*** Opening of LISTED ENTRIES ***

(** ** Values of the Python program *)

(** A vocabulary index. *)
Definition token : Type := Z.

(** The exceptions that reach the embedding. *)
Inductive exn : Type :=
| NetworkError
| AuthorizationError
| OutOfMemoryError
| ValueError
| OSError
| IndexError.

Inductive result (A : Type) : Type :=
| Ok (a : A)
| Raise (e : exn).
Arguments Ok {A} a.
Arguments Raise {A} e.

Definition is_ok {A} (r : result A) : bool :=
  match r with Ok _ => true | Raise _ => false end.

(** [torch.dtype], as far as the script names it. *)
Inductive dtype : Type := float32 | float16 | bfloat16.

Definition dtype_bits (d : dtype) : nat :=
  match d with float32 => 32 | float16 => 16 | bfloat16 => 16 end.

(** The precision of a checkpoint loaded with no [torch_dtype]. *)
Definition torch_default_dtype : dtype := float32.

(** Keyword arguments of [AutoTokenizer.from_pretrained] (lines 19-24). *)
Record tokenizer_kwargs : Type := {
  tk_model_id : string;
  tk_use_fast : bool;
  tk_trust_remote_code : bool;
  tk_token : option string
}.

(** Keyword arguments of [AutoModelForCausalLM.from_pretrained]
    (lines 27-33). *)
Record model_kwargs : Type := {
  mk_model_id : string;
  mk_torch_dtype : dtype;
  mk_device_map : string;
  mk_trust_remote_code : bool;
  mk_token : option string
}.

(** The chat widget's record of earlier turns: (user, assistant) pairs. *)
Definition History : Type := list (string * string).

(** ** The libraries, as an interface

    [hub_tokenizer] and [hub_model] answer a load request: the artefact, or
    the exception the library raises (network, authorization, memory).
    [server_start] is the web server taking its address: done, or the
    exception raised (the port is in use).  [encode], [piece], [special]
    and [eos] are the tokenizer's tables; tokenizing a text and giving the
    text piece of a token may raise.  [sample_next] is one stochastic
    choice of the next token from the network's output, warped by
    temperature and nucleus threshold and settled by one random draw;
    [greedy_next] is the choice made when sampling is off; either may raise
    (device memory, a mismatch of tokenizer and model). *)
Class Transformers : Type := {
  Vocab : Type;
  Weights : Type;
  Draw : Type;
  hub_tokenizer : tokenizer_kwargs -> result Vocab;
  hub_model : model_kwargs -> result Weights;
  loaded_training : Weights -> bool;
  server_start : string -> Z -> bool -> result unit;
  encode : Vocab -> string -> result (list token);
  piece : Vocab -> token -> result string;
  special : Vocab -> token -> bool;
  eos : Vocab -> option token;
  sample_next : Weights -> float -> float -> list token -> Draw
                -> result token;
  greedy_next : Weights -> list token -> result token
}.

*** Close of LISTED ENTRIES ***
*** Opening of LISTED ENTRIES ***

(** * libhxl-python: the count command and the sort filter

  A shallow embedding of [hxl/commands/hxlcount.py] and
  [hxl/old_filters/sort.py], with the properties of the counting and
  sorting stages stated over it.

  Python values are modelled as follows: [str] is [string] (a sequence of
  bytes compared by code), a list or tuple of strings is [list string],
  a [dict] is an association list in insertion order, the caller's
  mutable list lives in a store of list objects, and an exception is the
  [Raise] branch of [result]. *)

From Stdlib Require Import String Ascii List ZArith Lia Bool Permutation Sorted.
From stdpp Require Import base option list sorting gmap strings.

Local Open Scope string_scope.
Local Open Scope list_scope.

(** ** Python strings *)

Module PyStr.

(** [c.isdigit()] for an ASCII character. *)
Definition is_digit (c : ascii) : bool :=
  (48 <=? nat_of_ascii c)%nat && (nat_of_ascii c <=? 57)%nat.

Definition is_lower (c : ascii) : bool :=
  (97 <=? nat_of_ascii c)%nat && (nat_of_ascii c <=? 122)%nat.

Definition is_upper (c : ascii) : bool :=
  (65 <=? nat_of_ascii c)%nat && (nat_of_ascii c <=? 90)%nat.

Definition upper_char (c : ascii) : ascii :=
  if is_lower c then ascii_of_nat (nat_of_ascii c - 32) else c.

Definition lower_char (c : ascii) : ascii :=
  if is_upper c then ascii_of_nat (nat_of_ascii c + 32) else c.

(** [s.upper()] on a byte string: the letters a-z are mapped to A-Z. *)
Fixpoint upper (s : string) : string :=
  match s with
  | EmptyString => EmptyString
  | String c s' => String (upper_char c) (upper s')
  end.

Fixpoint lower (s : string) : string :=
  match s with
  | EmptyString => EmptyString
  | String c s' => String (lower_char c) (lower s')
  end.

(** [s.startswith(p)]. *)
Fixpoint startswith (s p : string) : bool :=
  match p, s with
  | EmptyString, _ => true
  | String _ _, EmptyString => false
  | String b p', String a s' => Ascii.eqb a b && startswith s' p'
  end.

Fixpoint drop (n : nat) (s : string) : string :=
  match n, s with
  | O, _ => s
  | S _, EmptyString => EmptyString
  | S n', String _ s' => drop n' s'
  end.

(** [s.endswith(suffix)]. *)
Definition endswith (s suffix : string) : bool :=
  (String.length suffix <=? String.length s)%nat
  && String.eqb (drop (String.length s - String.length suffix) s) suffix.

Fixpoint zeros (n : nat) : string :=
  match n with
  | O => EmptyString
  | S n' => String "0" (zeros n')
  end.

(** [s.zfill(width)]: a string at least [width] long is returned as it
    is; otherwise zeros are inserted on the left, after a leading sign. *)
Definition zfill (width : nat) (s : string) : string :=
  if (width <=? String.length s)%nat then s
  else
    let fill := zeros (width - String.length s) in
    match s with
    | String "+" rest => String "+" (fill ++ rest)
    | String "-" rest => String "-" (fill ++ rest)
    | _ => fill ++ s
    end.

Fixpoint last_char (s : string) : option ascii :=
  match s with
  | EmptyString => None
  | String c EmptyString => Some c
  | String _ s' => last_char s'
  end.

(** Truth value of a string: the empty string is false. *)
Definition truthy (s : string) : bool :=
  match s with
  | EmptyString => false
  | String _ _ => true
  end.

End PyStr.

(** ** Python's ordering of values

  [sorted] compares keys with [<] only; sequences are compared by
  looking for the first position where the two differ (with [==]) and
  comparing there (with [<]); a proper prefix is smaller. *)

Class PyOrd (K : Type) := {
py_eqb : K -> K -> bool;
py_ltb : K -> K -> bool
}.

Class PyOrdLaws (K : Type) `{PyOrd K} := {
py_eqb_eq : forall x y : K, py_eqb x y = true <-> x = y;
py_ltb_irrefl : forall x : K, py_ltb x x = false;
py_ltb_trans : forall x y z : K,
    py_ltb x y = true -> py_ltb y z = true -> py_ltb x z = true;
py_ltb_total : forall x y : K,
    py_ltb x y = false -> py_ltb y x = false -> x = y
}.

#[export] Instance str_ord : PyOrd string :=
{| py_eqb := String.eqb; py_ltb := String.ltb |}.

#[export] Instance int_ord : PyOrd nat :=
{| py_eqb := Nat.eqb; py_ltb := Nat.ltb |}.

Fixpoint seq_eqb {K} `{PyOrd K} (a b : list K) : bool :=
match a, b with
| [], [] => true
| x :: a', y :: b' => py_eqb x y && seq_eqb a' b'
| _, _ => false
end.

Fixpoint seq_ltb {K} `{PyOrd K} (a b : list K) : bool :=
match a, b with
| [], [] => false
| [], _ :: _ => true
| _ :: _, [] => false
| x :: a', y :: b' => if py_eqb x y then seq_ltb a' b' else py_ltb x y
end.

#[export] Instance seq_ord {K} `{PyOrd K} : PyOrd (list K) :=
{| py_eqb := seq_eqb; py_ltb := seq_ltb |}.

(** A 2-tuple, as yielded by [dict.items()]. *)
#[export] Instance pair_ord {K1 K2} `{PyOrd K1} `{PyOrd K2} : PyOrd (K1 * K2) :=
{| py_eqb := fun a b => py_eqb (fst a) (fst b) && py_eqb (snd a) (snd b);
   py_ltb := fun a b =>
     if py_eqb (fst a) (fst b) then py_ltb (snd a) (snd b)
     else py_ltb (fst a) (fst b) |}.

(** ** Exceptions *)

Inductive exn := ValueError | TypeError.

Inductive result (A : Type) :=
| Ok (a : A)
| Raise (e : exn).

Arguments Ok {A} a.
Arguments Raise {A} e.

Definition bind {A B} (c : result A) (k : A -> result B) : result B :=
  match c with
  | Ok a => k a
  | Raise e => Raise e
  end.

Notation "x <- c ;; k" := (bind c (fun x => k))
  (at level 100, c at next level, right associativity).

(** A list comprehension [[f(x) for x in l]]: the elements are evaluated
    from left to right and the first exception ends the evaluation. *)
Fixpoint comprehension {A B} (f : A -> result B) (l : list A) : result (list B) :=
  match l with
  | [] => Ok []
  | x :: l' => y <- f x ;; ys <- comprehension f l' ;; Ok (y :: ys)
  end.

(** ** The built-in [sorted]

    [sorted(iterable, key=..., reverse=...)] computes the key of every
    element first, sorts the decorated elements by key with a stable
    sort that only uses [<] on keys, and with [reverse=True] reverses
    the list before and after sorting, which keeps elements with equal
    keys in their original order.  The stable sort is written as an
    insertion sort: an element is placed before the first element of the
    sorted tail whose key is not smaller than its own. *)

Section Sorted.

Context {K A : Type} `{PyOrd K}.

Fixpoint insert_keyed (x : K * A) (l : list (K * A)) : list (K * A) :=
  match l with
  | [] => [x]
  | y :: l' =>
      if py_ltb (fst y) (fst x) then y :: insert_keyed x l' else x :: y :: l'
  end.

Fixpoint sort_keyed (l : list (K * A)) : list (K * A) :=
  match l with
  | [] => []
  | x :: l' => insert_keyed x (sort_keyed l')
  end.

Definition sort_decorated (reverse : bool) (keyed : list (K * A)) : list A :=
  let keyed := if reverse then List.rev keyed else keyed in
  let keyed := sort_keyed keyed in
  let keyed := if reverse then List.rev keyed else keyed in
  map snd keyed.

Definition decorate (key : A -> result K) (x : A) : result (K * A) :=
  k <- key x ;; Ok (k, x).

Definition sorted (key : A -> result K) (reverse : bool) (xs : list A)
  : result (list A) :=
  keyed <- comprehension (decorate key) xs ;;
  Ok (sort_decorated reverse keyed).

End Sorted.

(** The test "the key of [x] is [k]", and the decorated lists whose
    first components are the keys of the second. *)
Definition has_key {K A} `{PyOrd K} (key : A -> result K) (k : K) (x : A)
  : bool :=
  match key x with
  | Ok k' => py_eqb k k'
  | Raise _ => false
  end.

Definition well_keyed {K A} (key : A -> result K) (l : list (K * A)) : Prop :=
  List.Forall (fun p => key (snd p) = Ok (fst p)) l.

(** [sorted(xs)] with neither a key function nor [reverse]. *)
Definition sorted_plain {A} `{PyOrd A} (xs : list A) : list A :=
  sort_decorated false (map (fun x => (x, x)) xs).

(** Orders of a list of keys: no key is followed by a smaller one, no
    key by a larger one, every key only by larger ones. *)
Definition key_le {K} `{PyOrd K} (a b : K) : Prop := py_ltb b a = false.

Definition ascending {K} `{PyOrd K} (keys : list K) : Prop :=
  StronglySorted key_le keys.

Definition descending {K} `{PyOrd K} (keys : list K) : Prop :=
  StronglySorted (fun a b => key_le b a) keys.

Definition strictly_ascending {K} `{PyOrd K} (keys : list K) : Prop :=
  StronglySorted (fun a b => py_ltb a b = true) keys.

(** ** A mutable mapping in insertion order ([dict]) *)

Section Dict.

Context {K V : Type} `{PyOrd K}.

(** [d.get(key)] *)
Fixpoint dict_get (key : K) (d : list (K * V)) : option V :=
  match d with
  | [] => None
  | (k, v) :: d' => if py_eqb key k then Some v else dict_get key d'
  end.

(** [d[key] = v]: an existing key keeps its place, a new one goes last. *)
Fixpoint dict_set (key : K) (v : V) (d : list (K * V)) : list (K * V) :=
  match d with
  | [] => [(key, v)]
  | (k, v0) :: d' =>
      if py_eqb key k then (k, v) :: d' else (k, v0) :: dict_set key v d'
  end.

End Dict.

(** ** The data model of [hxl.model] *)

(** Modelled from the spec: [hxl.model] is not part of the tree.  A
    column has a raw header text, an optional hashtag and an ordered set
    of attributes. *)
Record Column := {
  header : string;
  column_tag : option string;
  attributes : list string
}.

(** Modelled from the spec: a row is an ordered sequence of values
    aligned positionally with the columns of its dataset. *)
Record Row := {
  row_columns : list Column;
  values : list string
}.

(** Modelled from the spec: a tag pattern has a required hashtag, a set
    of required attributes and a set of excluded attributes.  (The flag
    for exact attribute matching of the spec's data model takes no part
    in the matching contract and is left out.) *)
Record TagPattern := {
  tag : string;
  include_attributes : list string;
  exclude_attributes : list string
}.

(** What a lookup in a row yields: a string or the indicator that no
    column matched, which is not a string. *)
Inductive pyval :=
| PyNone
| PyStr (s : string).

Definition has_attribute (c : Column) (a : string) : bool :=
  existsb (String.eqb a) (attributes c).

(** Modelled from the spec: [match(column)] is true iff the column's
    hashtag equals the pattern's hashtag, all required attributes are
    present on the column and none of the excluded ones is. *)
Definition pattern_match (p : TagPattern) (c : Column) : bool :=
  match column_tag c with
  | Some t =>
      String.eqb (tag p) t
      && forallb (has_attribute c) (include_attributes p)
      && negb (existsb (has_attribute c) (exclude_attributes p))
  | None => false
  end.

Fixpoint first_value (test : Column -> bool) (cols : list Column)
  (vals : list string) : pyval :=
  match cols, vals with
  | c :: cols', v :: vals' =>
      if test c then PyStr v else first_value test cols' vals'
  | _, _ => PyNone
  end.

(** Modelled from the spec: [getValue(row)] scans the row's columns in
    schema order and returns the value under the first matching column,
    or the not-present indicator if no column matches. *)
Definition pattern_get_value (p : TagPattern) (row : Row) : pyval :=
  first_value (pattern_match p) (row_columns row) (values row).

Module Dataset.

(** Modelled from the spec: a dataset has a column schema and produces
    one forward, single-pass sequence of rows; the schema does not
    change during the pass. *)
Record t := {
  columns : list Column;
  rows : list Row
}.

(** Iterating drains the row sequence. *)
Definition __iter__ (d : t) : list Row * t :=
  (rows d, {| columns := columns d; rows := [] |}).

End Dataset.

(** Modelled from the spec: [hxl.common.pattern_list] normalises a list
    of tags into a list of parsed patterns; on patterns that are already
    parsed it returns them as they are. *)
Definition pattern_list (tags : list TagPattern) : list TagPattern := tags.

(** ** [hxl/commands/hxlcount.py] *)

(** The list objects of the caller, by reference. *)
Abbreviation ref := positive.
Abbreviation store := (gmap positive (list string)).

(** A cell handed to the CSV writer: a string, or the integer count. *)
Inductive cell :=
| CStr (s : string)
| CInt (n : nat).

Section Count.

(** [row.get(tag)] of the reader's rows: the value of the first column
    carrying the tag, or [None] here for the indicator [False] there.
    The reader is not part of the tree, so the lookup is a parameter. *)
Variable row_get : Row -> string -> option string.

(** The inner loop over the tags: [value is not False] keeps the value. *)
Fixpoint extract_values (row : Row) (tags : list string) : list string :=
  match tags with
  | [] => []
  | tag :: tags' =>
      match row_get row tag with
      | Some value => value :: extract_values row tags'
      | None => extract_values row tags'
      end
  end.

*** Close of LISTED ENTRIES ***

> _PROBLEM REQUIREMENTS_:
Scan the data above. Return every line with "cell" in it.

> _EXERCISE SOLUTION_:
(** A cell handed to the CSV writer: a string, or the integer count. *)
Inductive cell :=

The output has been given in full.